Após a procedência do pedido de filiação socioafetiva, a certidão de nascimento passa a contar com pais e avós biológicos E socioafetivos o que assegura o princípio da paternidade responsável como efeito dessa filiação, ambos os pais participam de maneira efetiva na vida do filho, contribuindo por igual no sustento e educação.

Este fenômeno só traz benefícios para as partes envolvidas, sendo o efeito jurídico imediato a filiação multiparental e o efeito jurídico futuro a ampliação do direito sucessório.

A Carta Magna veda qualquer discriminação entre os filhos, sejam biológicos, adotados ou socioafetivos, consagrando a igualdade de direitos e deveres na paternidade/maternidade.

Os filhos socioafetivos têm exatamente o mesmo direito sucessório que os biológicos, todas as normas sucessórias são aplicadas de maneira igual aos filhos, sem discriminação. O direito por igual à herança pode ser considerado como o cumprimento ao princípio da dignidade da pessoa humana e aos direitos fundamentais do indivíduo.

Depois de todo o exposto, você, leitor, pode estar se perguntando: “esse conceito não se confunde com a adoção?”

A resposta é simples: Não. Na adoção, a filiação anterior é apagada dos registros do indivíduo, ou seja, este passa a ter somente os dados dos adotantes como seus ascendentes em seus assentamentos registrais. Pois, na adoção, a intenção é constituir um novo vínculo familiar, vez que o vínculo anterior fora rompido por qualquer motivo.

Já na multiparentalidade, ocorre a coexistência síncrona do vínculo paterno e/ou materno, exercido por mais de uma pessoa, com toda sua extensão em direitos e obrigações.

O modelo de família atual tem como base a harmonia de vida e afeto que existe entre os seus membros. Diante desse modelo, pode-se afirmar que o direito de família, no que tange a sua função de regulamentar as relações familiares, também sofreu transformações advindas da evolução social, reforçando sua efetividade perante a sociedade, vez que se mantém dentro do contexto da realidade das famílias brasileiras e afastando, dessa forma, a possibilidade de se tornar arcaico.

Conclui-se então que doutrina e jurisprudência andam lado a lado no sentido de que o ponto determinante da paternalidade, aquilo que traduz o real significado de família, é o afeto construído entre pais e filhos.
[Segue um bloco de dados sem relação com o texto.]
(** Every node that [treeNodeServerList] adds lies below its argument. *)
Lemma treeNodeServerList_reaches fuel root arg lst lst' :
  reaches g root arg → (∀ n, n ∈ lst → reaches g root n) →
  treeNodeServerList fuel g false arg lst = Done lst' →
  ∀ n, n ∈ lst' → reaches g root n.
Proof.
  revert arg lst lst'.
  induction fuel as [| fuel IH]; intros arg lst lst' Harg Hlst; [done |].
  simpl. intros Hrun.
  refine (forEach_Done_invariant (λ l, ∀ n, n ∈ l → reaches g root n)
            _ _ _ _ _ _ Hrun).
  - intros l e l' He Hl Hbody. simpl in Hbody. eapply IH; [| done | done].
    eapply rtc_r; [done |]. unfold servers. apply list_elem_of_fmap. by exists e.
  - intros n [Hn | ->%list_elem_of_singleton]%elem_of_app; [by apply Hlst | done].
Qed.

Lemma treeNodeServerList_complete fuel arg lst' n :
  treeNodeServerList fuel g false arg [] = Done lst' →
  reaches g arg n → n ∈ lst'.
Proof.
  intros (_ & Harg & Hcl)%treeNodeServerList_closed Hr.
  induction Hr as [| x y z Hxy _ IH]; [done |].
  apply IH. destruct (Hcl x Harg) as [?%elem_of_nil | Hsub]; [done |].
  by apply Hsub.
Qed.
End listing.

(** The keys of the snapshot. *)
Lemma GraphChecker_new_keys fuel (g : Graph) topNode checker n :
  GraphChecker_new fuel g topNode = Done checker →
  is_Some (_serverLists checker !! n) ↔ reaches g topNode n.
Proof.
  unfold GraphChecker_new. intros (nodes & Hnodes & [= <-])%bind_Done. simpl.
  destruct (RooArgSet_of_spec nodes) as [_ Hset].
  destruct (collectServers_collected g (RooArgSet_of nodes)) as [Hkeys _].
  rewrite lookup_fmap, fmap_is_Some, Hkeys, Hset. split.
  - eapply treeNodeServerList_reaches; [apply rtc_refl | | done].
    by intros ? ?%elem_of_nil.
  - by eapply treeNodeServerList_complete.
Qed.

(** X1.  The snapshot the constructor takes has a key for exactly the
    nodes reached from the top node along server edges, value edges or
    not; the list kept for a node holds exactly the servers of the node, in
    strictly increasing order of the keys, hence each of them once; and the
    memo table starts empty. *)
Theorem GraphChecker_new_server_lists (fuel : nat) (g : Graph)
    (topNode : DataKey) (checker : GraphChecker) :
  GraphChecker_new fuel g topNode = Done checker →
  _results checker = ∅ ∧
  (∀ n, is_Some (_serverLists checker !! n) ↔ reaches g topNode n) ∧
  ∀ n l, _serverLists checker !! n = Some l →
         Sorted lt l ∧ NoDup l ∧ ∀ s, s ∈ l ↔ s ∈ servers g n.
Proof.
  intros Hnew. split; [by apply GraphChecker_new_snapshot in Hnew as (? & _) |].
  split; [intros n; by eapply GraphChecker_new_keys |].
  intros n l Hl.
  pose proof Hnew as (_ & _ & Hel & _)%GraphChecker_new_snapshot.
  unfold GraphChecker_new in Hnew.
  apply bind_Done in Hnew as (nodes & _ & [= <-]). simpl in Hl.
  rewrite lookup_fmap in Hl. apply fmap_Some in Hl as (l0 & Hl0 & ->).
  split; [apply Sorted_lt_sortUnique |]. split; [apply NoDup_sortUnique |].
  apply (Hel n). simpl. by rewrite lookup_fmap, Hl0.
Qed.

(** X1 at the diamond. *)
Lemma GraphChecker_new_server_lists_witness :
  _results (mkChecker diamondLists ∅) = ∅ ∧
  (∀ n, is_Some (_serverLists (mkChecker diamondLists ∅) !! n)
        ↔ reaches diamondGraph 4 n) ∧
  ∀ n l, _serverLists (mkChecker diamondLists ∅) !! n = Some l →
         Sorted lt l ∧ NoDup l ∧ ∀ s, s ∈ l ↔ s ∈ servers diamondGraph n.
Proof.
  apply (GraphChecker_new_server_lists 4 diamondGraph 4 (mkChecker diamondLists ∅)).
  vm_compute. reflexivity.
Defined.

(** X2.  A query never changes the snapshot and only adds to the memo
    table: an answer that has been recorded is neither erased nor
    overwritten, whatever the query returns. *)
Theorem dependsOn_memo_only_grows (fuel : nat) (checker : GraphChecker)
    (arg testArg : DataKey) (t : bool) (checker' : GraphChecker) :
  dependsOn fuel checker arg testArg = Done (t, checker') →
  _serverLists checker' = _serverLists checker ∧
  ∀ p v, _results checker !! p = Some v → _results checker' !! p = Some v.
Proof.
  unfold dependsOn. intros ([t' results'] & Hrun & [= <- <-])%bind_Done.
  simpl. split; [done |]. intros p v Hp.
  eapply lookup_weaken; [done |]. by eapply dependsOn_results_grows.
Qed.

(** X2 at the diamond. *)
Lemma dependsOn_memo_only_grows_witness :
  _serverLists (mkChecker diamondLists {[(3, 1) := true; (2, 1) := true]})
    = _serverLists (mkChecker diamondLists {[(3, 1) := true]}) ∧
  ∀ p v, _results (mkChecker diamondLists {[(3, 1) := true]}) !! p = Some v →
         _results (mkChecker diamondLists {[(3, 1) := true; (2, 1) := true]}) !! p
           = Some v.
Proof.
  apply (dependsOn_memo_only_grows 3 (mkChecker diamondLists {[(3, 1) := true]})
           4 1 true).
  vm_compute. reflexivity.
Defined.

(** X3.  Asking the same question again is cheap and changes nothing:
    on a sound memo table, once [dependsOn arg testArg] has returned, the
    same query on the checker it left returns the same answer with any
    recursion budget of at least two, that is, with the call itself and at
    most one level of calls on its servers below it, and leaves the memo
    table as it is.  The repeated query can need that one level: a pair
    that is answered true through a server is not memoised itself. *)
Theorem dependsOn_repeated_query (fuel fuel' : nat) (checker : GraphChecker)
    (arg testArg : DataKey) (t : bool) (checker' : GraphChecker) :
  sound (_serverLists checker) (_results checker) →
  dependsOn fuel checker arg testArg = Done (t, checker') →
  2 ≤ fuel' →
  dependsOn fuel' checker' arg testArg = Done (t, checker').
Proof.
  intros Hs Hrun Hfuel. unfold dependsOn in *.
  apply bind_Done in Hrun as ([t' results'] & Hrun & [= <- <-]). simpl.
  destruct fuel' as [| [| fuel']]; [lia | lia |].
  by rewrite (dependsOn_results_again _ fuel fuel' testArg (_results checker) arg
                _ _ Hs Hrun).
Qed.

(** X3 at the diamond: the query for 4 and 1 has left the pair (2, 1)
    only, and is repeated with a budget of two. *)
Lemma dependsOn_repeated_query_witness :
  dependsOn 2 (mkChecker diamondLists
                 {[(2, 1) := true]}) 4 1
  = Done (true, mkChecker diamondLists {[(2, 1) := true]}).
Proof.
  apply (dependsOn_repeated_query 4 2 (mkChecker diamondLists ∅) 4 1 true
           (mkChecker diamondLists {[(2, 1) := true]})).
  - apply sound_empty.
  - vm_compute. reflexivity.
  - lia.
Defined.

(** * Further properties of the propagation *)

(** ** What is recorded stays *)

Lemma extends_refl : Reflexive extends.
Proof. intros st. by split_and!. Qed.

Lemma extends_trans : Transitive extends.
Proof.
  intros a b c (? & ? & ?) (? & ? & ?). split_and!; by etrans.
Qed.

Lemma prefix_RooArgSet_add x s : s `prefix_of` RooArgSet_add x s.
Proof.
  unfold RooArgSet_add. case_bool_decide; [done |]. by apply prefix_app_r.
Qed.

Lemma visitServer_extends rec g arg normSet st e st' :
  (∀ server s st st', rec server s st = Done st' → extends st st') →
  visitServer rec g arg normSet st e = Done st' → extends st st'.
Proof.
  intros Hrec. unfold visitServer. destruct (negb e.2); [by intros [= <-] |].
  destruct (w_normSets st !! e.1); [| by apply Hrec].
  destruct (_ || _); [done | by intros [= <-]].
Qed.

Lemma treeNodeServerListAndNormSets_extends fuel g arg normSet st st' :
  treeNodeServerListAndNormSets fuel g arg normSet st = Done st' →
  extends st st'.
Proof.
  revert arg normSet st st'.
  induction fuel as [| fuel IH]; intros arg normSet st st'; [done |].
  simpl. destruct (w_normSets st !! arg) eqn:Harg; [by intros [= <-] |].
  set (st1 := mkWalk _ _ _).
  assert (extends st st1) as Hst1.
  { split_and!; simpl.
    - destruct (isPdf _); [| done]. by apply insert_subseteq.
    - apply prefix_RooArgSet_add.
    - by apply prefix_app_r. }
  destruct (_ && _); [| by intros [= <-]].
  apply (forEach_Done_invariant (extends st)); [| done].
  intros s x s' _ Hs Hbody. apply (extends_trans _ s); [done |].
  eapply visitServer_extends; [| done]. intros ? ? ? ?. apply IH.
Qed.

(** ** The visited set *)

Section visited.
Context (g : Graph).

Lemma treeNodeServerListAndNormSets_valueReaches fuel root arg normSet st st' :
  valueReaches g root arg →
  (∀ n, n ∈ w_list st → valueReaches g root n) →
  treeNodeServerListAndNormSets fuel g arg normSet st = Done st' →
  ∀ n, n ∈ w_list st' → valueReaches g root n.
Proof.
  revert arg normSet st st'.
  induction fuel as [| fuel IH]; intros arg normSet st st' Harg Hst; [done |].
  simpl. destruct (w_normSets st !! arg) eqn:Hfound; [by intros [= <-] |].
  set (st1 := mkWalk _ _ _).
  assert (∀ n, n ∈ w_list st1 → valueReaches g root n) as Hst1.
  { simpl. intros n [-> | Hn]%elem_of_RooArgSet_add; [done | by apply Hst]. }
  destruct (_ && _) eqn:Hbranch; [| by intros [= <-]].
  apply (forEach_Done_invariant (λ st, ∀ n, n ∈ w_list st → valueReaches g root n));
    [| done].
  intros s [b v] s' Hx Hs. unfold visitServer. simpl.
  destruct v; simpl; [| by intros [= <-]].
  destruct (w_normSets s !! b).
  - destruct (_ || _); [done | by intros [= <-]].
  - apply IH; [| done]. eapply rtc_r; [done |]. by split.
Qed.

Lemma expanded_mono L L' n : L ⊆ L' → expanded g L n → expanded g L' n.
Proof. intros Hsub He b Hb. by apply Hsub, He. Qed.

Lemma treeNodeServerListAndNormSets_expands fuel arg normSet st st' :
  (∀ n, is_Some (w_normSets st !! n) → n ∈ w_list st) →
  treeNodeServerListAndNormSets fuel g arg normSet st = Done st' →
  (∀ n, is_Some (w_normSets st' !! n) → n ∈ w_list st') ∧
  w_list st ⊆ w_list st' ∧ arg ∈ w_list st' ∧
  (∀ n, n ∈ w_list st' → n ∉ w_list st → expanded g (w_list st') n) ∧
  (w_normSets st !! arg = None → expanded g (w_list st') arg).
Proof.
  revert arg normSet st st'.
  induction fuel as [| fuel IH]; intros arg normSet st st' Hkeys; [done |].
  simpl. destruct (w_normSets st !! arg) eqn:Harg.
  { intros [= <-]. split_and!; [done | done | apply Hkeys; eauto | done | done]. }
  set (st1 := mkWalk _ _ _).
  assert (∀ n, is_Some (w_normSets st1 !! n) → n ∈ w_list st1) as Hkeys1.
  { simpl. intros n Hn. apply elem_of_RooArgSet_add.
    destruct (isPdf _); [| right; by apply Hkeys].
    destruct (decide (arg = n)) as [-> | Hne]; [by left |].
    rewrite lookup_insert_ne in Hn by done. right. by apply Hkeys. }
  assert (w_list st ⊆ w_list st1) as Hsub1.
  { simpl. intros n Hn. apply elem_of_RooArgSet_add. by right. }
  assert (arg ∈ w_list st1) as Harg1.
  { simpl. apply elem_of_RooArgSet_add. by left. }
  assert (∀ n, n ∈ w_list st1 → n ∉ w_list st → n = arg) as Hnew1.
  { simpl. intros n [-> | ?]%elem_of_RooArgSet_add; done. }
  destruct (_ && _) eqn:Hbranch.
  2:{ intros [= <-]. split_and!; [done | done | done | |].
      - intros n Hn Hnn b [Hb _]. rewrite (Hnew1 n Hn Hnn) in Hb. congruence.
      - intros _ b [Hb _]. congruence. }
  intros Hrun.
  apply (forEach_Done_prefix
           (λ pre s,
              (∀ n, is_Some (w_normSets s !! n) → n ∈ w_list s) ∧
              w_list st1 ⊆ w_list s ∧
              (∀ n, n ∈ w_list s → n ∉ w_list st1 → expanded g (w_list s) n) ∧
              (∀ e, e ∈ pre → e.2 = true → e.1 ∈ w_list s))) in Hrun.
  - destruct Hrun as (Hk & Hsub & Hnew & Hdone).
    assert (expanded g (w_list st') arg) as Hexp.
    { intros b [_ Hb]. by apply (Hdone (b, true)). }
    split_and!; [done | set_solver | set_solver | | done].
    intros n Hn Hnn. destruct (decide (n = arg)) as [-> | Hne]; [done |].
    apply Hnew; [done |]. intros Hn1. apply Hne. by apply Hnew1.
  - intros pre [b v] post s s' _ (Hk & Hsub & Hnew & Hdone) Hbody.
    unfold visitServer in Hbody. simpl in Hbody.
    destruct v; simpl in Hbody.
    2:{ injection Hbody as <-. split_and!; [done | done | done |].
        intros e [He | ->%list_elem_of_singleton]%elem_of_app; [by apply Hdone | done]. }
    destruct (w_normSets s !! b) eqn:Hb.
    { destruct (_ || _); [done |]. injection Hbody as <-.
      split_and!; [done | done | done |].
      intros e [He | ->%list_elem_of_singleton]%elem_of_app; [by apply Hdone |].
      intros _. apply Hk. simpl. eauto. }
    apply IH in Hbody as (Hk' & Hsub' & Hb' & Hnew' & _); [| done].
    split_and!; [done | set_solver | |].
    + intros n Hn Hnn. destruct (decide (n ∈ w_list s)) as [Hin | Hnin].
      * eapply expanded_mono; [done |]. by apply Hnew.
      * by apply Hnew'.
    + intros e [He | ->%list_elem_of_singleton]%elem_of_app; [| done].
      intros ?. by apply Hsub', Hdone.
  - split_and!; [done | done | done |]. by intros e ?%elem_of_nil.
Qed.

(** ** The keys of the table *)

Lemma treeNodeServerListAndNormSets_keys fuel arg normSet st st' :
  (∀ n, is_Some (w_normSets st !! n) → isPdfNode g n) →
  treeNodeServerListAndNormSets fuel g arg normSet st = Done st' →
  ∀ n, is_Some (w_normSets st' !! n) → isPdfNode g n.
Proof.
  revert arg normSet st st'.
  induction fuel as [| fuel IH]; intros arg normSet st st' Hkeys; [done |].
  simpl. destruct (w_normSets st !! arg) eqn:Harg; [by intros [= <-] |].
  set (st1 := mkWalk _ _ _).
  assert (∀ n, is_Some (w_normSets st1 !! n) → isPdfNode g n) as Hkeys1.
  { simpl. intros n Hn. destruct (isPdf _) eqn:Hpdf; [| by apply Hkeys].
    destruct (decide (arg = n)) as [<- | Hne]; [done |].
    rewrite lookup_insert_ne in Hn by done. by apply Hkeys. }
  destruct (_ && _); [| by intros [= <-]].
  apply (forEach_Done_invariant
           (λ st, ∀ n, is_Some (w_normSets st !! n) → isPdfNode g n)); [| done].
  intros s x s' _ Hs. unfold visitServer. destruct (negb x.2); [by intros [= <-] |].
  destruct (w_normSets s !! x.1); [| by apply IH].
  destruct (_ || _); [done | by intros [= <-]].
Qed.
Todavia, não existe uma fórmula que se aplique à todas as relações humanas, pois são complexas, fazendo com que o direito esteja em constante evolução para dar respostas jurídicas à sociedade moderna.
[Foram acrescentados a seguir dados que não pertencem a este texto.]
(** The values one round of the receive loop leaves in the node. *)
Lemma receive_node_spec (dim3 : bool) (i : nat) (x gx gy gz : float) (nd : CVariable.t)
    (row : list float) :
  i < length (CVariable.Solution nd) ->
  CVariable.Gradient nd !! i = Some row ->
  (if dim3 then 3 else 2) <= length row ->
  exists nd3,
    (nd0 ← CVariable.SetSolution i x nd;
     nd1 ← CVariable.SetGradient i 0 gx nd0;
     nd2 ← CVariable.SetGradient i 1 gy nd1;
     if dim3 then CVariable.SetGradient i 2 gz nd2 else Ok nd2) = Ok nd3 /\
    node_shape nd nd3 /\
    solution_component nd3 i = Some x /\
    gradient_component 0 nd3 i = Some gx /\
    gradient_component 1 nd3 i = Some gy /\
    (dim3 = true -> gradient_component 2 nd3 i = Some gz) /\
    forall i', i' <> i ->
      solution_component nd3 i' = solution_component nd i' /\
      forall d, gradient_component d nd3 i' = gradient_component d nd i'.
Proof.
  intros HS Hrow Hd.
  assert (Hi : i < length (CVariable.Gradient nd)) by (by apply lookup_lt_Some in Hrow).
  unfold CVariable.SetSolution. rewrite store_lt by done. bsimpl.
  rewrite (SetGradient_Ok i 0 gx _ row)
    by (node_simpl; first [done | destruct dim3; lia]).
  bsimpl. node_simpl.
  rewrite (SetGradient_Ok i 1 gy _ (<[0:=gx]> row))
    by (node_simpl;
        first [by apply list_lookup_insert_eq | rewrite length_insert; destruct dim3; lia]).
  bsimpl. node_simpl. rewrite list_insert_insert_eq.
  destruct dim3.
  - rewrite (SetGradient_Ok i 2 gz _ (<[1:=gy]> (<[0:=gx]> row)))
      by (node_simpl; first [by apply list_lookup_insert_eq | rewrite !length_insert; lia]).
    node_simpl. rewrite list_insert_insert_eq.
    eexists. split; [done |]. unfold node_shape, solution_component, gradient_component.
    node_simpl. rewrite length_insert.
    split; [split; [done |] |].
    { rewrite list_fmap_insert, !length_insert. apply list_insert_id.
      by rewrite list_lookup_fmap, Hrow. }
    split; [by apply list_lookup_insert_eq |].
    rewrite !list_lookup_insert_eq by done. simpl.
    split; [rewrite !list_lookup_insert_ne by done; apply list_lookup_insert_eq; lia |].
    split; [rewrite list_lookup_insert_ne by done; apply list_lookup_insert_eq;
            rewrite length_insert; lia |].
    split; [intros _; apply list_lookup_insert_eq; rewrite !length_insert; lia |].
    intros i' Hne. rewrite !list_lookup_insert_ne by done. done.
  - eexists. split; [done |]. unfold node_shape, solution_component, gradient_component.
    node_simpl. rewrite length_insert.
    split; [split; [done |] |].
    { rewrite list_fmap_insert, !length_insert. apply list_insert_id.
      by rewrite list_lookup_fmap, Hrow. }
    split; [by apply list_lookup_insert_eq |].
    rewrite !list_lookup_insert_eq by done. simpl.
    split; [rewrite !list_lookup_insert_ne by done; apply list_lookup_insert_eq; lia |].
    split; [apply list_lookup_insert_eq; rewrite length_insert; lia |].
    split; [intros; discriminate |].
    intros i' Hne. rewrite !list_lookup_insert_ne by done. done.
Qed.

(** Run the goal along a chain of checked steps whose result [E] gives. *)
Ltac follow_chain E :=
  repeat match type of E with
         | (?m ≫= _) = Ok _ =>
             let E' := fresh in
             destruct m eqn:E'; [cbn [mbind result_bind] in E |- * | discriminate E]
         end;
  rewrite E.

(** The components [i'] of a node agree with the four receive buffers at
    the position [flat]. *)
Definition comps_match (s : CTurbSolution) (B Bx By Bz : list float) (nd : CVariable.t)
    (flat i' : nat) : Prop :=
  solution_component nd i' = B !! flat /\
  gradient_component 0 nd i' = Bx !! flat /\
  gradient_component 1 nd i' = By !! flat /\
  (nDim s = 3 -> gradient_component 2 nd i' = Bz !! flat).

(** The solver when the receive loops stand at vertex [k], component [i]. *)
Definition recv_inv (s : CTurbSolution) (vs : list CVertex.t) (B Bx By Bz : list float)
    (k i : nat) (s2 : CTurbSolution) : Prop :=
  nVar s2 = nVar s /\ nDim s2 = nDim s /\
  (forall p nd, node s !! p = Some nd ->
     exists nd2, node s2 !! p = Some nd2 /\ node_shape nd nd2) /\
  forall k' v i' nd2, vs !! k' = Some v -> i' < nVar s ->
    node s2 !! CVertex.Node v = Some nd2 ->
    k' < k \/ (k' = k /\ i' < i) ->
    comps_match s B Bx By Bz nd2 (k' * nVar s + i') i'.

Lemma node_shape_row (nd nd2 : CVariable.t) (i : nat) (row : list float) :
  node_shape nd nd2 -> CVariable.Gradient nd !! i = Some row ->
  exists row2, CVariable.Gradient nd2 !! i = Some row2 /\ length row2 = length row.
Proof.
  intros [_ HG] Hrow.
  assert (H : (length <$> CVariable.Gradient nd2) !! i = Some (length row))
    by (by rewrite HG, list_lookup_fmap, Hrow).
  rewrite list_lookup_fmap in H.
  destruct (CVariable.Gradient nd2 !! i) as [row2|]; simpl in H; [| done].
  exists row2. split; [done | congruence].
Qed.

Lemma node_shape_trans (nd nd2 nd3 : CVariable.t) :
  node_shape nd nd2 -> node_shape nd2 nd3 -> node_shape nd nd3.
Proof. intros [? ?] [? ?]. split; congruence. Qed.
Por restar claro que a verdadeira relação entre pais e filhos não se resume somente ao simples vínculo biológico, a filiação socioafetiva obteve um ambiente de extrema relevância dentro do ordenamento jurídico brasileiro, passando a predominar em grande número de decisões judiciais, sobrepondo-se à filiação biológica.

Dessa forma, o instituto da multiparentalidade surgiu como uma consequência do reconhecimento da filiação socioafetiva, representando, com a finalidade de conciliar a socio afetividade dos entes familiares com a verdade biológica.

Embora o afeto seja importante nas relações familiares, não se pode negar a verdade biológica do indivíduo, afinal de contas ela também faz parte do ser humano como sua própria identidade.

Por esse motivo a Multiparentalidade pode ser considerada um instrumento de igualdade entre as filiações, e esse instituto tem como finalidade proteger e garantir os direitos das novas formações familiares, transportando fatos para a realidade jurídica, fazendo valer os direitos de todos os indivíduos.

Rafael Franco Moreira Lourenço é estudante de Direito e estagiário na área Cível Empresarial do escritório. O artigo foi elaborado com supervisão da advogada Camila Hellwig Basanta.